2.

5.1K 117 19
                                    

Rano obudziły mnie ciepłe promyki słońca na mojej twarzy. Otworzyłam oczy i sięgnęłam po telefon leżący na szafce nocnej.

-Dwadzieścia po siódmej ?!- Krzyknęłam zaskoczona i nie tracąc ani chwili wyskoczyłam z łóżka. Wbiegłam do łazienki, wzięłam bardzo szybki prysznic po czym zaczęłam się ogarniać. Ubrałam czarne rurki i bordową bluzę z białym napisem,  a na nogi wsunęłam czerwone roshe run'y. Szybkim krokiem weszłam do mojej sypialni, do torby powrzucałam najpotrzebniejsze rzeczy i usiadłam przed toaletką. Włosy związałam na chwilę w luźnego koka, spojrzałam w lustro, a następnie zaczęłam nakładać makijaż.
Delikatne cienie w połączeniu z ciemną, bordową szminką wyglądały naprawdę dobrze. Na koniec roztrzepałam włosy i  chwytając telefon wybiegłam z mieszkania.
Przed budynkiem czekał juz samochód mojego brata i kiedy tylko do niego  wsiadłam odjechał spod apartamentowca.
Cały madryt o tej porze był zakorkowany, na co spoglądałam z przerażeniem.
Pod dom piłkarza dojechałam wpół do dziewiątej. Pocałowałam brata na pożegnanie w policzek i podbiegłam do drzwi. Chwile później otworzyła mi je starsza kobieta z uśmiechem na twarzy.

-Dzień dobry- Powiedziałam i uśmiechnęłam sie miło w jej strone.

- Dzień dobry i do zobaczenia mam nadzieje. - Zaśmiała się i opuściła dom.
Weszłam do salonu gdzie siedział młody bóg sportu.

- Spóźniłaś się. - odezwał sie pierwszy i zmierzył mnie chłodnym wzrokiem.

- Wiem, bardzo przepraszam. - Szepnęłam cicho, unikając przerażającego spojrzenia kierującego w moją stronę.

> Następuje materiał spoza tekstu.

Lemma get_rate_locked_witness :
  fst (clk_ti_am3_dpll_get_rate 32 am33xx_clock_h (locked_platform 1000000 256023)
         {| priv := am33xx_priv 0; log := [] |})
  = Returned (1000000 * 1000 / (23 + 1)).
Proof.
  apply (get_rate_locked 32 am33xx_clock_h (locked_platform 1000000 256023)
           {| priv := am33xx_priv 0; log := [] |}).
  - lia.
  - exact am33xx_clock_h_ok.
  - vm_compute. reflexivity.
  - vm_compute. reflexivity.
Defined.

Lemma get_rate_after_set_rate_witness :
  let plat := locked_platform 24000000 32002 in
  let p := am33xx_priv 1000000000 in
  let s1 := snd (run (clk_ti_am3_dpll_set_rate 32 am33xx_clock_h plat 1000000000) p) in
  fst (clk_ti_am3_dpll_get_rate 32 am33xx_clock_h plat s1) = Returned 1000000000.
Proof.
  intros plat p s1.
  apply (get_rate_after_set_rate 32 am33xx_clock_h plat 1000000000 p 1000000000 s1
           32002 24000000).
  - exact am33xx_clock_h_ok.
  - lia.
  - vm_compute. reflexivity.
  - vm_compute. reflexivity.
  - vm_compute. do 2 right. left. reflexivity.
  - vm_compute. do 7 right. left. reflexivity.
  - vm_compute. reflexivity.
  - vm_compute. reflexivity.
  - vm_compute. reflexivity.
Defined.

Lemma of_to_plat_success_witness :
  let rd := fun i => 1155598372 + 4 * i in
  let r := clk_ti_am3_dpll_of_to_plat dpll_core_data rd 4294967295
             {| priv := am33xx_priv 0; log := [] |} in
  fst r = Returned 0 /\
  priv (snd r) =
  {| clkmode_reg := 1155598372; idlest_reg := 1155598376; clksel_reg := 1155598380;
     last_rounded_mult := 0; last_rounded_div := 0; max_rate := 1000000000 |}.
Proof.
  intros rd r.
  destruct (of_to_plat_success dpll_core_data rd 4294967295
              {| priv := am33xx_priv 0; log := [] |}) as (_ & Hiff & Hpriv).
  assert (H0 : fst r = Returned 0).
  { apply Hiff. vm_compute. repeat split; discriminate. }
  split; [exact H0|]. exact (proj1 (Hpriv H0)).
Defined.
(** X2: when one of the three existence checks fails, every check before
    it having succeeded, [discoverValuesFiles] returns the error of that
    check as it is, with the paths found to exist before it; the check
    that failed is the last one made. *)
Theorem discoverValuesFiles_first_error dir s pre name post b e :
  ["values.yaml"; SecretsFileName; "myvalues.yaml"] = pre ++ name :: post →
  (∀ n, n ∈ pre →
     (util_FileExists (filepath_Join [dir; n]) (world s)).2 = None) →
  util_FileExists (filepath_Join [dir; name]) (world s) = (b, Some e) →
  discoverValuesFiles dir s =
    ((filter (λ p, (util_FileExists p (world s)).1 = true)
        ((λ n, filepath_Join [dir; n]) <$> pre), Some e),
     s,
     FileExistsCall <$> ((λ n, filepath_Join [dir; n]) <$> pre ++ [name])).
Proof.
  intros Hsplit Hpre Hname. unfold discoverValuesFiles. rewrite Hsplit.
  by rewrite (discoverValuesFiles_loop_first_error _ _ _ _ _ _ _ _ Hpre
                Hname).
Qed.

(** ** getOrCreateVersionResolver *)

(** [getOrCreateVersionResolver] always answers the resolver that the
    receiver holds when it returns.  When the receiver held one, nothing
    is called and nothing changes; when it held none,
    [CreateVersionResolver] is called once, and the method returns an
    error exactly when that call does. *)
Lemma getOrCreateVersionResolver_answers_field requirementsConfig s :
  let x := getOrCreateVersionResolver requirementsConfig s in
  let vs := VersionStream requirementsConfig in
  (result x).1 = versionResolver (final x) ∧
  Dir (final x) = Dir s ∧
  (versionResolver s ≠ None →
     x = ((versionResolver s, None), s, [])) ∧
  (versionResolver s = None →
     events x = [CreateVersionResolverCall (URL vs) (Ref vs)] ∧
     world (final x) = (CreateVersionResolver (URL vs) (Ref vs) (world s)).1 ∧
     versionResolver (final x)
       = (CreateVersionResolver (URL vs) (Ref vs) (world s)).2.1 ∧
     ((result x).2 = None ↔
      (CreateVersionResolver (URL vs) (Ref vs) (world s)).2.2 = None)).
Proof.
  intros x vs. unfold x.
  destruct (versionResolver s) as [r|] eqn:Hr.
  - rewrite (getOrCreateVersionResolver_stored _ _ _ Hr). cbn.
    split_and!; [by rewrite Hr|done|done|done].
  - rewrite (getOrCreateVersionResolver_fresh _ _ Hr). fold vs.
    destruct (CreateVersionResolver _ _ _) as [w [created [e|]]]; cbn;
      split_and!; try done; intros _; split_and!; done.
Qed.

(** X3: a construction that fails and answers no resolver is not
    remembered: the method returns the error wrapped, the receiver still
    holds no resolver, and the next call constructs again, with the
    configuration of that call. *)
Theorem getOrCreateVersionResolver_retries requirementsConfig s w e :
  let vs := VersionStream requirementsConfig in
  let x := getOrCreateVersionResolver requirementsConfig s in
  versionResolver s = None →
  CreateVersionResolver (URL vs) (Ref vs) (world s) = (w, (None, Some e)) →
  result x = (None, Some (Wrapf e "failed to create version resolver")) ∧
  versionResolver (final x) = None ∧
  world (final x) = w ∧
  ∀ cfg,
    events (getOrCreateVersionResolver cfg (final x)) =
      [CreateVersionResolverCall (URL (VersionStream cfg))
         (Ref (VersionStream cfg))].
Proof.
  intros vs x Hr Hmade. unfold x.
  rewrite (getOrCreateVersionResolver_fresh _ _ Hr). fold vs.
  rewrite Hmade. unfold result, final, events. cbn [fst snd].
  split_and!; [done..|].
  intros cfg. by rewrite getOrCreateVersionResolver_fresh.
Qed.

-Mam nadzieje ze twój chłopak przywiózł również twoje walizki. - Powiedział po chwili, całkowicie opanowanym wzrokiem po czym z lekkością podniósł sie z kanapy.

- Mój chłopak? - spytałam zaskoczona, unosząc wzrok znad czubków swoich butów.

-Ten który cie przywiózł. - odpowiedział poważnym tonem, spoglądając na mnie z prowokującym uśmiechem na twarzy.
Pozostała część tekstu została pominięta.